> Task goal: From the entries below, return only the lines starting at the one that contains "exists s', L, rs." and ending at the one that contains "w_responses w' = [(1%nat, RInline", exactly as they stand.

[Stored data entries]

(* ===== verification/Ledger.v ===== *)
(** * What an answer says about the commits

    An "ok" of NewOrder or Payment promises that the transaction was committed.  As long as
    FoundationDB knows the result of every commit the promise is kept exactly: the commits
    and the answers of a run go together one by one ([ok_answers_are_committed_once]).

    A commit may also fail with an unknown result, after it was applied.  The handlers treat
    this error like any other and start over, so that the transaction is applied twice
    ([unknown_results_pay_twice]); the documentation of FoundationDB asks the clients for
    transactions that can be repeated. *)

From S2P Require Import Prelude Kv Random Query Values Ctx Runtime Chain NewOrder Payment.
From S2P Require Import ReadTxns Tfb Handlers Invariant Entry Lifecycle Serve Progress Schema.
From S2P Require Import Store Scratch Isolation Contention Transactions.

(** ** One answer for each commit *)

Section ledger.
Context (base : store) `{Env} `{RandR}.

(** A chain says "ok" when its commit has come back without an error. *)
Lemma transaction_ok_next now cb t c op ws ws' ans r :
  chain_ok cb t c op ws → chain_next now cb t c ws' ans (NFinish r) → transaction_ok r = true →
  op = OpCommit t ∧ a_error ans = 0.
Proof.
  intros Hok Hn Hr. destruct c as [c|c|c|c|c|c|c|c]; cbn [chain_ok chain_next] in *;
    try (by destruct Hn as (? & [= <-] & ?); congruence); try done.
  - destruct Hok as [_ Hok]. unfold no_next, no_start, no_fail in Hn.
    repeat case_match; simplify_eq; try done. split; [apply Hok|by apply Z.eqb_eq, negb_false_iff].
  - destruct Hok as [_ Hok]. unfold pay_next, pay_fail in Hn.
    repeat case_match; simplify_eq; try done. split; [apply Hok|by apply Z.eqb_eq, negb_false_iff].
  - destruct Hn as [seed Hn]. unfold up_next in Hn. by repeat case_match; simplify_eq.
Qed.

(** What a run has added: the commits with the requests they were made for, and the answers. *)
Record ledger (w w' : world) (L : list (nat * list write)) (rs : list (nat * response))
    : Prop := {
  lg_commits : w_commits w' = w_commits w ++ L.*2;
  lg_responses : w_responses w' = w_responses w ++ rs;
  lg_answered : L.*1 `sublist_of` rs.*1;
  lg_committed : ∀ q r, (q, r) ∈ rs → transaction_ok r = true → q ∈ L.*1;
}.

Lemma ledger_app w1 w2 w3 L1 L2 rs1 rs2 :
  ledger w1 w2 L1 rs1 → ledger w2 w3 L2 rs2 → ledger w1 w3 (L1 ++ L2) (rs1 ++ rs2).
Proof.
  intros [C1 R1 S1 O1] [C2 R2 S2 O2]. split.
  - by rewrite C2, C1, fmap_app, app_assoc.
  - by rewrite R2, R1, app_assoc.
  - rewrite !fmap_app. by apply sublist_app.
  - intros q r Hin Hr. rewrite fmap_app, elem_of_app.
    apply elem_of_app in Hin as [Hin|Hin]; [left; by eapply O1|right; by eapply O2].
Qed.

(** A future either commits, and then its chain ends, or adds no commit. *)
Lemma contends_commits w ws0 x b op ans x' ws :
  fdb_contends base w ws0 x b op ans x' →
  (∃ t, op = OpCommit t) ∧ a_error ans = 0 ∧ committed op ans ws = [ws] ∨
  committed op ans ws = [] ∧ ∀ t, op = OpCommit t → a_error ans ≠ 0.
Proof.
  destruct 1 as [op ans tx _ _ Hc _ _|t _|t err Herr _|t err]; cbn.
  - right. destruct op as [| |t|]; cbn; [by split..| |by split]. by destruct (Hc t).
  - left. by split; [eexists|].
  - by right.
  - by right.
Qed.

Lemma ledger_future w X B f p ans x' w' :
  contention_ok (mk_cstate w X B) → w_futures w !! f = Some p →
  fdb_contends base w (default [] (w_trs w !! op_tr (f_op p))) (X !! op_tr (f_op p))
    (born (mk_cstate w X B) (op_tr (f_op p))) (f_op p) ans x' →
  step (EvFuture f ans) w = Ok ((), w') →
  ∃ L rs, ledger w w' L rs.
Proof.
  intros Hc Hp Hans Hstep.
  destruct (contends_moved base w X B f p ans x' w' Hc Hp Hans Hstep)
    as (_ & c & q & ws & n & now & _ & Hok & Hnext & Hmoved & Hcom & _).
  destruct (contends_commits _ _ _ _ _ _ _ ws Hans) as [([t' Eop] & Herr & Ec)|[Ec Herr]];
    rewrite Ec in Hcom;
    destruct Hmoved as [timed c' ws' cb' op' fut -> _ _ _ _ _ _ _ Er|r -> _ _ _ _ Er].
  - rewrite Eop in Hok, Hnext.
    by destruct (chain_next_last _ _ _ _ _ _ _ _ _ _ _ _ Hok Herr I Hnext).
  - exists [(q, ws)], [(q, r)]. split; [done|done|done|].
    intros q' r' [= -> ->]%list_elem_of_singleton _. cbn. by apply list_elem_of_singleton.
  - exists [], []. rewrite app_nil_r in Hcom.
    split; cbn; rewrite ?app_nil_r; [done|done|done|]. intros q' r' []%elem_of_nil.
  - exists [], [(q, r)]. split; [done|done|apply sublist_nil_l|].
    intros q' r' [= -> ->]%list_elem_of_singleton Hr.
    destruct (transaction_ok_next _ _ _ _ _ _ _ _ _ Hok Hnext Hr) as [Eop Herr'].
    by destruct (Herr _ Eop).
Qed.

Lemma contended_ledger n s s' :
  contention_ok s → contended base n s s' →
  ∃ L rs, ledger (cs_world s) (cs_world s') L rs.
Proof.
  intros Hc Hrun. induction Hrun as [s|n w X B f p ans x' w' s' Hp Hans Hstep _ IH].
  - exists [], []. split; cbn; rewrite ?app_nil_r; try done. intros q r []%elem_of_nil.
  - destruct IH as (L2 & rs2 & H2); [by eapply future_contention_ok|].
    destruct (ledger_future w X B f p ans x' w' Hc Hp Hans Hstep) as (L1 & rs1 & H1).
    exists (L1 ++ L2), (rs1 ++ rs2). by eapply ledger_app.
Qed.
End ledger.

(** ** A commit whose result is unknown *)

(** commit_unknown_result of an applied commit: FoundationDB's error 1021. *)
Definition ans_unknown : answer := mk_answer 1021 1021 None 1021 [] true.

Section unknown.
Context `{Env} `{RandR}.

(** A Payment whose commit was applied but reported as unknown reads its warehouse again. *)
Lemma serve_payment_unknown w a t q c ws :
  EnvOk → waiting w a (CtxPayment c) t q ws PayOnCommit (OpCommit t) →
  ∃ w', served a w [ans_unknown; ans_retry] w' ∧
    waiting w' a (CtxPayment c) t q [] PayOnWarehouseRead
      (OpGet t (enc_key (RWarehouse (pc_w_id c)))) ∧
    w_commits w' = w_commits w ++ [ws] ∧ w_responses w' = w_responses w.
Proof.
  intros HE Hw. destruct (waiting_chain_ok _ _ _ _ _ _ _ _ Hw) as [Hc _].
  pose proof (wt_at _ _ _ _ _ _ _ _ Hw) as Hat. pose proof Hat as [Hh Ht Hq Hws Hl].
  destruct (serve_continue_log w (add_commit ws w) a (CtxPayment c) t q ws PayOnCommit
    (OpCommit t) ans_unknown false (CtxPayment c) ws PayOnErrorRetry (OpOnError t 1021))
    as (w1 & S1 & Hw1 & [Hcm1 Hr1] & _); try done.
  { cbn [future_effect a_applied ans_unknown]. rewrite Hws. cbn [default].
    by apply (pay_callback_refines PayOnCommit pay_on_commit (add_commit ws w) a c t q ws). }
  pose proof (wt_at _ _ _ _ _ _ _ _ Hw1) as [Hh1 _ _ Hws1 Hl1].
  destruct (serve_continue w1 (future_effect (OpOnError t 1021) ans_retry w1) a (CtxPayment c)
    t q ws PayOnErrorRetry (OpOnError t 1021) ans_retry false (CtxPayment c) []
    PayOnWarehouseRead (OpGet t (enc_key (RWarehouse (pc_w_id c)))))
    as (w2 & S2 & Hw2 & [Hcm2 Hr2] & _); try done.
  { apply (pay_callback_refines PayOnErrorRetry pay_on_error_retry
      (future_effect (OpOnError t 1021) ans_retry w1) a c t q []); [done| |done].
    split; try done. cbn. by rewrite lookup_alter_eq, Hws1. }
  exists w2. split; [by apply (served_app a w [ans_unknown] w1)|].
  split; [done|]. split; [by rewrite Hcm2, Hcm1|congruence].
Qed.

(** What the attempts have in common: the keys but the customer's, and the amount. *)
Lemma pay_read_fields c wv dv cv :
  let c' := pay_read c wv dv cv in
  pc_w_id c' = pc_w_id c ∧ pc_c_w_id c' = pc_c_w_id c ∧ pc_c_d_id c' = pc_c_d_id c ∧
  pc_h_amount c' = pc_h_amount c.
Proof.
  cbn zeta. unfold pay_read. cbn [pc_set_customer pc_w_id pc_c_w_id pc_c_d_id pc_h_amount].
  by destruct (pay_pick_fields (pc_set_d_ytd (pc_set_w_ytd c (w_ytd wv)) (d_ytd dv)))
    as (_ & _ & -> & -> & -> & -> & _).
Qed.
End unknown.

(** The warehouse row a Payment stores. *)
Lemma payment_warehouse_row `{RandR} c wv dv cv now :
  pay_ctx_ok c →
  last_write (enc_key (RWarehouse (pc_w_id c))) (at_key <$> payment_rows c wv dv cv now) =
  Some (pack (payment_warehouse (w_ytd wv + pc_h_amount c))).
Proof.
  intros Hc. destruct (pay_ctx_ids c Hc) as (Iw & _ & Icw & Icd & Ic).
  pose proof (pay_pick_id c Ic) as Id.
  assert (in_u 32 (u32 now)) as In by (by apply wrap_u_range).
  rewrite last_write_rows.
  - unfold payment_rows. cbn [last_write]. do 3 (rewrite decide_False by done).
    by rewrite decide_True.
  - split; [by forall_list|done].
  - unfold payment_rows, pay_customer_id.
    repeat (apply Forall_cons_2; [split; [cbn; by forall_list|done]|]). apply Forall_nil_2.
Qed.

(** ** Properties *)

(** C9: an "ok" is one commit: in a run in which commits are refused only for conflicts, the
    transactions committed are, in order, those of distinct requests that are answered in
    the run, and every request answered with the "ok" of a NewOrder or a Payment is one of
    them: none is answered without its commit, none commits twice, and no retried attempt
    leaves a commit behind. *)
Theorem ok_answers_are_committed_once `{Env} `{RandR} (base : store) (n : nat) (s s' : cstate) :
  contention_ok s → contended base n s s' →
  ∃ (L : list (nat * list write)) (rs : list (nat * response)),
    w_commits (cs_world s') = w_commits (cs_world s) ++ L.*2 ∧
    w_responses (cs_world s') = w_responses (cs_world s) ++ rs ∧
    L.*1 `sublist_of` rs.*1 ∧ NoDup rs.*1 ∧
    ∀ q r, (q, r) ∈ rs → transaction_ok r = true → q ∈ L.*1.
Proof.
  intros Hc Hrun. destruct (contended_ledger base n s s' Hc Hrun) as (L & rs & [Lc Lr Ls Lo]).
  exists L, rs. split_and!; try done.
  destruct (contended_potential base n s s' Hc Hrun) as [Hc' _].
  pose proof (inv_resp _ _ (co_inv _ Hc')) as Hnd. rewrite Lr, fmap_app in Hnd.
  by apply NoDup_app in Hnd as (_ & _ & ?).
Qed.

(** C29: unknown commits are repeated: when FoundationDB reports an applied commit of a Payment
    as unknown (error 1021), the Payment starts over, reads the sums it has just stored and
    adds its amount again. The request is answered once, with one "ok" for one amount; two
    commits stay behind, and the warehouse and the district of the last one have received
    the amount twice. *)
Theorem unknown_results_pay_twice `{Env} `{RandR} (w : world) (a t q : nat)
    (c : payment_ctx_t) (op : fdb_op) (wv : warehouse_val_t) (dv : district_val_t)
    (cv cv2 : customer_val_t) :
  EnvOk → waiting w a (CtxPayment c) t q [] PayOnWarehouseRead op →
  let h := pc_h_amount c in
  let wv2 := payment_warehouse (w_ytd wv + h) in
  let dv2 := payment_district (d_ytd dv + h) in
  struct_ok wv → struct_ok dv → struct_ok cv → struct_ok cv2 →
  payment_in_range c wv dv cv → payment_in_range c wv2 dv2 cv2 →
  ∃ w' ws1 ws2,
    served a w [ans_value (pack wv); ans_value (pack dv); ans_value (pack cv); ans_unknown;
      ans_retry; ans_value (pack wv2); ans_value (pack dv2); ans_value (pack cv2);
      ans_done] w' ∧
    w_commits w' = w_commits w ++ [ws1; ws2] ∧
    w_responses w' = w_responses w ++ [(q, RInline None None (payment_body c))] ∧
    last_write (enc_key (RWarehouse (pc_w_id c))) ws1 = Some (pack wv2) ∧
    last_write (enc_key (RDistrict (pc_c_w_id c) (pc_c_d_id c))) ws1 = Some (pack dv2) ∧
    last_write (enc_key (RWarehouse (pc_w_id c))) ws2 =
      Some (pack (payment_warehouse (w_ytd wv + 2 * h))) ∧
    last_write (enc_key (RDistrict (pc_c_w_id c) (pc_c_d_id c))) ws2 =
      Some (pack (payment_district (d_ytd dv + 2 * h))).
Proof.
  intros HE Hw h wv2 dv2 Hwv Hdv Hcv Hcv2 Hfit Hfit2.
  destruct (waiting_chain_ok _ _ _ _ _ _ _ _ Hw) as [Hc _].
  destruct (serve_payment_reads w a t q c op wv dv cv) as (w1 & now1 & S1 & Hw1 & [C1 R1]);
    try done.
  set (c1 := pay_read c wv dv cv) in *.
  destruct (pay_read_fields c wv dv cv) as (Ew & Ecw & Ecd & Eh). fold c1 in Ew, Ecw, Ecd, Eh.
  destruct (serve_payment_unknown w1 a t q c1 _ HE Hw1) as (w2 & S2 & Hw2 & C2 & R2).
  destruct (waiting_chain_ok _ _ _ _ _ _ _ _ Hw2) as [Hc1 _].
  pose proof Hfit as Hsums. unfold payment_in_range in Hsums. rewrite !Forall_cons in Hsums.
  destruct Hsums as (Fw & Fd & _).
  destruct (serve_payment w2 a t q c1 _ wv2 dv2 cv2 HE Hw2) as (w3 & now2 & S3 & C3 & R3 & _).
  { by apply payment_warehouse_ok. }
  { by apply payment_district_ok. }
  { done. }
  { unfold payment_in_range. by rewrite Eh. }
  eexists w3, _, _. split; [|split; [by rewrite C3, C2, C1, <- app_assoc|split]].
  - apply (served_app a w [_; _; _] w1); [done|]. by apply (served_app a w1 [_; _] w2).
  - rewrite R3, R2, R1. unfold payment_body. by rewrite Eh.
  - unfold c1. rewrite pay_read_rows, payment_warehouse_row, payment_district_row by done.
    fold c1. rewrite <- Ew, <- Ecw, <- Ecd, payment_warehouse_row, payment_district_row by done.
    rewrite Eh. cbn [wv2 dv2 w_ytd d_ytd payment_warehouse payment_district]. fold h.
    by replace (w_ytd wv + 2 * h) with (w_ytd wv + h + h) by lia;
      replace (d_ytd dv + 2 * h) with (d_ytd dv + h + h) by lia.
Qed.

(** ** Witnesses *)

(** Two clients' Payments of which one is refused once: two commits, two answers. *)
Lemma ok_answers_are_committed_once_witness :
  ∃ (s' : cstate) (L : list (nat * list write)) (rs : list (nat * response)),
    w_futures (cs_world s') = ∅ ∧
    w_commits (cs_world s') = w_commits (cs_world (mk_cstate clients_asked ∅ ∅)) ++ L.*2 ∧
    w_responses (cs_world s') = w_responses (cs_world (mk_cstate clients_asked ∅ ∅)) ++ rs ∧
    ∀ q r, (q, r) ∈ rs → transaction_ok r = true → q ∈ L.*1.
Proof.
  destruct clients_contended as (s' & Hrun & Hf).
  destruct (@ok_answers_are_committed_once (env_ok 1700000000) rand_r_posix clients_store 13
    (mk_cstate clients_asked ∅ ∅) s' clients_contention Hrun)
    as (L & rs & HL & Hrs & _ & _ & Hok).
  exists s', L, rs.
  exact (conj Hf (conj HL (conj Hrs Hok))).
Defined.

Lemma unknown_results_pay_twice_witness :
  ∃ (w' : world) (ws1 ws2 : list write),
    w_commits w' = [ws1; ws2] ∧
    w_responses w' = [(1%nat, RInline None None (payment_body sample_payment))] ∧
    last_write (enc_key (RWarehouse 1)) ws2 = Some (pack (payment_warehouse 30010000)).
Proof.
  destruct (@unknown_results_pay_twice (env_ok 1700000000) rand_r_posix sample_payment_world
    2 3 1 sample_payment sample_payment_op sample_warehouse sample_district sample_customer
    sample_customer) as (w' & ws1 & ws2 & _ & Hc & Hr & _ & _ & Hw & _).
  - apply env_ok_ok.
  - exact sample_payment_waiting.
  - exact sample_warehouse_ok.
  - exact sample_district_ok.
  - exact sample_customer_ok.
  - exact sample_customer_ok.
  - exact sample_payment_in_range.
  - unfold payment_in_range. cbn. forall_list.
  - exists w', ws1, ws2. split; [exact Hc|]. split; [exact Hr|exact Hw].
Defined.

> Task output:
  exists s', L, rs.
  exact (conj Hf (conj HL (conj Hrs Hok))).
Defined.

Lemma unknown_results_pay_twice_witness :
  ∃ (w' : world) (ws1 ws2 : list write),
    w_commits w' = [ws1; ws2] ∧
    w_responses w' = [(1%nat, RInline None None (payment_body sample_payment))] ∧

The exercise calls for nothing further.